From: Minchan Kim <minchan@kernel.org>
To: zhong jiang <zhongjiang@huawei.com>
Cc: Michal Hocko <mhocko@kernel.org>,
akpm@linux-foundation.org, hannes@cmpxchg.org,
ktkhai@virtuozzo.com, linux-mm@kvack.org
Subject: Re: [PATCH] mm: fix unevictable page reclaim when calling madvise_pageout
Date: Wed, 30 Oct 2019 09:52:39 -0700 [thread overview]
Message-ID: <20191030165239.GA167773@google.com> (raw)
In-Reply-To: <5DB81838.6020208@huawei.com>
On Tue, Oct 29, 2019 at 06:45:12PM +0800, zhong jiang wrote:
> On 2019/10/29 17:40, Michal Hocko wrote:
> > On Tue 29-10-19 17:30:57, zhong jiang wrote:
> >> On 2019/10/29 16:11, Michal Hocko wrote:
> >>> [Cc Minchan]
> > [...]
> >>> Removing a long existing BUG_ON begs for a much better explanation.
> >>> shrink_page_list is not a trivial piece of code but I _suspect_ that
> >>> removing it should be ok for mapped pages at least (try_to_unmap) but I
> >>> am not so sure how unmapped unevictable pages are handled from top of my
> >>> head.
> >> As to the unmapped unevictable pages. shrink_page_list has taken that into account.
> >>
> >> shinkr_page_list
> >> page_evictable --> will filter the unevictable pages to putback its lru.
> > Ohh, it is right there at the top.
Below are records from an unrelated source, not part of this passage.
(** "データ整合性の詳細検証" *)
Example test_integrity_details :
  let r :=
    validateDataIntegrity sampleHost
      [mkOrder (JStr "order_1") (JStr "オーダー1") (JStr sampleDate);
       mkOrder (JStr "order_2") (JStr "オーダー2") (JStr sampleDate)]
      [mkActivity (JStr "activity_1") (JStr "アクティビティ1") (JStr "order_1") (JStr sampleDate);
       mkActivity (JStr "activity_2") (JStr "アクティビティ2") (JStr "order_3") (JStr sampleDate)] in
  isValid (verdict r) = false
  /\ List.length (orphanedActivities r) = 1
  /\ integrityScore r = 75%Z.
Proof. vm_compute. repeat split. Qed.

(** "ID重複の詳細分析" *)
Example test_duplicate_ids :
  let r :=
    analyzeIdDuplicates
      [mkOrder (JStr "duplicate_id") (JStr "オーダー1") (JStr sampleDate);
       mkOrder (JStr "duplicate_id") (JStr "オーダー2") (JStr sampleDate)] [] in
  isValid (idVerdict r) = false
  /\ orderIds r =
     [mkDuplicateInfo (JStr "duplicate_id") (0, 1) (JStr "オーダー1", JStr "オーダー2")
        None "error"].
Proof. vm_compute. repeat split. Qed.

(** ** Structural equality decides equality *)

Lemma js_eqb_refl : forall v, js_eqb v v = true.
Proof.
  induction v using jsval_induction; simpl; auto.
  - apply Bool.eqb_reflx.
  - apply Z.eqb_refl.
  - apply String.eqb_refl.
  - induction H; auto. rewrite H. simpl. exact IHForall.
  - induction H; auto. destruct x as [k x]. simpl in *.
    rewrite String.eqb_refl, H. simpl. exact IHForall.
Qed.

Lemma js_eqb_true : forall a b, js_eqb a b = true -> a = b.
Proof.
  induction a using jsval_induction; intros c; destruct c; simpl; try discriminate; auto.
  - intros E. apply Bool.eqb_prop in E. now subst.
  - intros E. apply Z.eqb_eq in E. now subst.
  - intros E. apply String.eqb_eq in E. now subst.
  - revert items. induction H; intros [|y m]; try discriminate; auto.
    intros E. apply andb_prop in E. destruct E as [E1 E2].
    apply H in E1. apply IHForall in E2. inversion E2. now subst.
  - revert fields. induction H; intros [|[k' y] m]; try discriminate; auto.
    + destruct x. discriminate.
    + destruct x as [k x]. simpl in *. intros E.
      apply andb_prop in E. destruct E as [E12 E3].
      apply andb_prop in E12. destruct E12 as [E1 E2].
      apply String.eqb_eq in E1. apply H in E2. apply IHForall in E3.
      inversion E3. now subst.
Qed.

Lemma js_eqb_eq : forall a b, js_eqb a b = true <-> a = b.
Proof.
  intros a b. split.
  - apply js_eqb_true.
  - intros ->. apply js_eqb_refl.
Qed.

Lemma js_eqb_neq : forall a b, js_eqb a b = false <-> a <> b.
Proof.
  intros a b. split.
  - intros E H. apply js_eqb_eq in H. congruence.
  - intros H. destruct (js_eqb a b) eqn:E; auto. apply js_eqb_eq in E. contradiction.
Qed.

Lemma js_eqb_sym : forall a b, js_eqb a b = js_eqb b a.
Proof.
  intros a b. destruct (js_eqb a b) eqn:E.
  - apply js_eqb_eq in E. subst. symmetry. apply js_eqb_refl.
  - symmetry. apply js_eqb_neq. apply js_eqb_neq in E. congruence.
Qed.

(** ** Integrity score *)

Lemma calculateIntegrityScore_bounds :
  forall r, (0 <= calculateIntegrityScore r <= 100)%Z.
Proof.
  intros r. unfold calculateIntegrityScore. lia.
Qed.

Lemma calculateIntegrityScore_unfold :
  forall r,
    calculateIntegrityScore r =
    Z.max 0
      (Z.min 100
         (100 - 10 * Z.of_nat (List.length (errors (verdict r)))
          - 2 * Z.of_nat (List.length (warnings (verdict r)))
          - 5 * Z.of_nat (List.length (orphanedActivities r))
          - 8 * Z.of_nat (duplicateEntries r)))%Z.
Proof.
  intros r. unfold calculateIntegrityScore, duplicateEntries.
  destruct (duplicateAnalysis r) as [analysis|]; lia.
Qed.
(** [select_file]; [answer] is what [askopenfilename] returned *)
Definition select_file (answer : string) (g : gui) : gui * option exn :=
  let g := Gui (session g) (Some answer) (listbox_num g)
               (file_label g) (folder_label g) (excel_label g) in
  match answer with
  | EmptyString => (g, None)
  | String _ _ =>
      let g := Gui (session g) (file_path g) (listbox_num g)
                   (Some answer) (folder_label g) (excel_label g) in
      load_columns g
  end.

(** [select_output_folder]; [answer] is what [askdirectory] returned *)
Definition select_output_folder (answer : string) (g : gui) : gui :=
  let w := session g in
  let w := World (data w) (curselection w) (output_excel_path w) (Some answer)
                 (entropy w) (files w) (dialogs w) in
  Gui w (file_path g) (listbox_num g) (file_label g)
      (match answer with EmptyString => folder_label g | String _ _ => Some answer end)
      (excel_label g).

(** [select_output_excel]; [answer] is what [asksaveasfilename] returned *)
Definition select_output_excel (answer : string) (g : gui) : gui :=
  let w := session g in
  let w := World (data w) (curselection w) (Some answer) (output_folder w)
                 (entropy w) (files w) (dialogs w) in
  Gui w (file_path g) (listbox_num g) (file_label g) (folder_label g)
      (match answer with EmptyString => excel_label g | String _ _ => Some answer end).

Variable floatify : string -> option number.
Variable sort_values : table -> table.
Variable kernel : Type.
Variable mf_ImputationKernel : frame -> option Z -> N -> result kernel.
Variable mice_iteration : kernel -> result kernel.
Variable complete_data : kernel -> nat -> result frame.

(** One action of the user; an exception that leaves a callback is
    reported by Tk and the window goes on. *)
Definition step (g : gui) (a : action) : gui :=
  match a with
  | press_select_file answer => fst (select_file answer g)
  | press_select_output_folder answer => select_output_folder answer g
  | press_select_output_excel answer => select_output_excel answer g
  | pick_rows rows => select_rows rows g
  | press_start =>
      Gui (fst (start_imputation floatify sort_values mf_ImputationKernel
                                 mice_iteration complete_data (session g)))
          (file_path g) (listbox_num g) (file_label g) (folder_label g) (excel_label g)
  end.

Definition after (actions : list action) (g : gui) : gui := fold_left step actions g.

End Callbacks.

(** Telling the workbooks from the pictures *)
Definition is_workbook (f : file) : bool :=
  match f with
  | Workbook _ _ => true
  | Png _ _ => false
  end.

(** The workbook written for a path picked in the dialog, if one was *)
Definition workbook_at (p : option string) (sheets : list (string * sheet)) : list file :=
  match chosen p with
  | Some path => [Workbook path sheets]
  | None => []
  end.

(** The pictures written into a folder picked in the dialog, if one was *)
Definition figures_at (p : option string) (missing : list string) : list file :=
  match chosen p with
  | Some folder => map (Png folder) missing
  | None => []
  end.

(** The exceptions pandas raises in the script outside [try] *)
Definition from_pandas (e : exn) : Prop :=
  e = TypeError \/ e = ValueError \/ exists key, e = KeyError key.

(** ** Example files *)

(** A column label as a reader delivers it: a text, or a number when the
    header cell of a sheet holds one; [py_str] is Python's [str] on it. *)
Inductive py_label :=
| IntLabel (z : Z)
| StrLabel (s : string).

Definition py_str (l : py_label) : string :=
  match l with
  | IntLabel z => NilZero.string_of_int (Z.to_int z)
  | StrLabel s => s
  end.

Definition FileNotFoundError : exn :=
  Exception "FileNotFoundError" "No such file or directory".

(** A disk with one delimited file and one sheet; the header of the sheet
    holds the number 1 and the text 1. *)
Definition disk_csv (path : string) : result (list (py_label * list scalar)) :=
  if String.eqb path "data.CSV"
  then ret [(StrLabel "age", [Str "23"; Str " "; Str "41"]);
            (StrLabel "score", [whole 1; whole 2; whole 3])]
  else raise FileNotFoundError.

Definition disk_excel (path : string) : result (list (py_label * list scalar)) :=
  if String.eqb path "sheet.xlsx"
  then ret [(IntLabel 1, [whole 5; whole 6]); (StrLabel "1", [whole 7; nan])]
  else raise FileNotFoundError.

(** A frame with a column that is entirely missing *)
Definition gap_raw : frame :=
  [("age", [whole 23; nan; whole 41; whole 30]); ("note", [nan; nan; nan; nan]);
   ("score", [whole 1; whole 2; nan; nan])].

(** * Properties *)

(** ** Labels and the columns they select *)

Lemma label_is_true (col : string) (c : column) : label_is col c = true <-> fst c = col.
Proof. unfold label_is. apply String.eqb_eq. Qed.

Lemma label_is_false (col : string) (c : column) : label_is col c = false <-> fst c <> col.
Proof. unfold label_is. apply String.eqb_neq. Qed.

Lemma getitem_absent (df : frame) (col : string) :
  ~ In col (columns df) -> getitem df col = [].
Proof.
  unfold getitem, columns. induction df as [|c df IH]; simpl; intros Hin.
  - reflexivity.
  - destruct (label_is col c) eqn:E.
    + apply label_is_true in E. exfalso. apply Hin. now left.
    + apply IH. intros H. apply Hin. now right.
Qed.

Lemma getitem_unique (df : frame) (c : column) :
  NoDup (columns df) -> In c df -> getitem df (fst c) = [c].
Proof.
  unfold getitem, columns. induction df as [|d df IH]; simpl; intros Hnd Hin.
  - contradiction.
  - inversion Hnd as [|? ? Hnotin Hnd']; subst.
    destruct Hin as [->|Hin].
    + assert (E : label_is (fst c) c = true) by now apply label_is_true.
      rewrite E. f_equal. now apply getitem_absent.
    + destruct (label_is (fst c) d) eqn:E.
      * apply label_is_true in E. exfalso. apply Hnotin. rewrite E.
        now apply in_map.
      * now apply IH.
Qed.


Lemma columns_replace (f : scalar -> scalar) (df : frame) :
  columns (replace f df) = columns df.
Proof.
  unfold columns, replace. rewrite map_map. now apply map_ext.
Qed.

Lemma mem_true (col : string) (l : list string) : mem col l = true <-> In col l.
Proof.
  unfold mem. rewrite existsb_exists. split.
  - intros [x [Hin E]]. apply String.eqb_eq in E. now subst.
  - intros Hin. exists col. split; [assumption | apply String.eqb_refl].
Qed.

(** ** The sanitizer, cell by cell *)

Section SanitizerFacts.

Variable floatify : string -> option number.
(** * ImageAnalyse: EXIF normalisation, aggregation and summary statistics

    A shallow embedding of [core.py]: the value normalisers
    ([process_focal_length], [process_iso_value], [process_aperture],
    [process_shutter_speed], [try_parse_date]), the aggregation loop of
    [process_folder] and its choice of the image files, the summary
    statistics of [analyze_folder], the split-point loop and the tick
    labels of [generate_chart], and the axis limits of
    [generate_hourly_settings_chart], with [numpy.mean] left open.

    Python values are a tagged union, Python exceptions are an explicit
    error monad, floats are IEEE binary64 (Rocq's primitive floats), dicts
    are insertion-ordered association lists with Python's key equality.
    A [str] is a sequence of code points below 256.  The [print] calls of
    the [except] branches only log and are left out.

    The builtins follow CPython: [int] and [float] of a text accept
    surrounding whitespace, a sign and underscores between digits; [round]
    rounds the exact value of the float, ties to even; [strptime] matches
    the regular expression that [_strptime] compiles from the format, with
    its backtracking order, and then checks the calendar.  The file system
    and the EXIF reader are outside: [process_folder] is modelled on the
    list of dictionaries that [get_exif_data] returns, one per image. *)

From Stdlib Require Import ZArith List String Ascii Floats Lia Bool Permutation.
From stdpp Require Import gmap strings list sorting.

#[local] Set Warnings "-inexact-float,-register-all".
#[local] Open Scope Z_scope.

(** ** Exceptions *)

Inductive exn :=
| ValueError | TypeError | ZeroDivisionError | OverflowError | IndexError
| KeyError | NameError.

Inductive result (A : Type) :=
| Ok (a : A)
| Raise (e : exn).
Arguments Ok {A} a.
Arguments Raise {A} e.

#[global] Instance result_ret : MRet result := fun A a => Ok a.
#[global] Instance result_bind : MBind result := fun A B k m =>
  match m with Ok a => k a | Raise e => Raise e end.

(** [try: m  except Exception: h] *)
Definition try_except {A} (m : result A) (h : exn -> result A) : result A :=
  match m with Ok a => Ok a | Raise e => h e end.

(** [try: m  except ValueError: h]; every other exception propagates. *)
Definition try_except_ValueError {A} (m : result A) (h : result A) : result A :=
  match m with
  | Ok a => Ok a
  | Raise ValueError => h
  | Raise e => Raise e
  end.

Definition is_Ok {A} (m : result A) : bool :=
  match m with Ok _ => true | Raise _ => false end.

(** ** Python values *)

Inductive pyval :=
| VNone
| VInt (z : Z)
| VFloat (f : float)
| VStr (s : string)
| VTuple (l : list pyval)
| VList (l : list pyval).

(** [isinstance(v, (float, int))] *)
Definition is_number (v : pyval) : bool :=
  match v with VInt _ | VFloat _ => true | _ => false end.

(** ** Characters and strings *)

Definition code (c : ascii) : N := N_of_ascii c.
Missed it. The check has been added
> > by Nick along with the BUG_ON. So it is sounds more like a "this
> > shouldn't happen" bugon. I wouldn't mind to remove it with that
> > justification.
> As you has said, Minchan fix the same kind of bug by checking PageUnevictable (I did not notice before)
> Wait for Minchan to see whether he has better reason. thanks,
madvise_pageout could work with a shared page and one of the vmas among processes
could do mlock so it could pass Unevictable LRU pages into shrink_page_list.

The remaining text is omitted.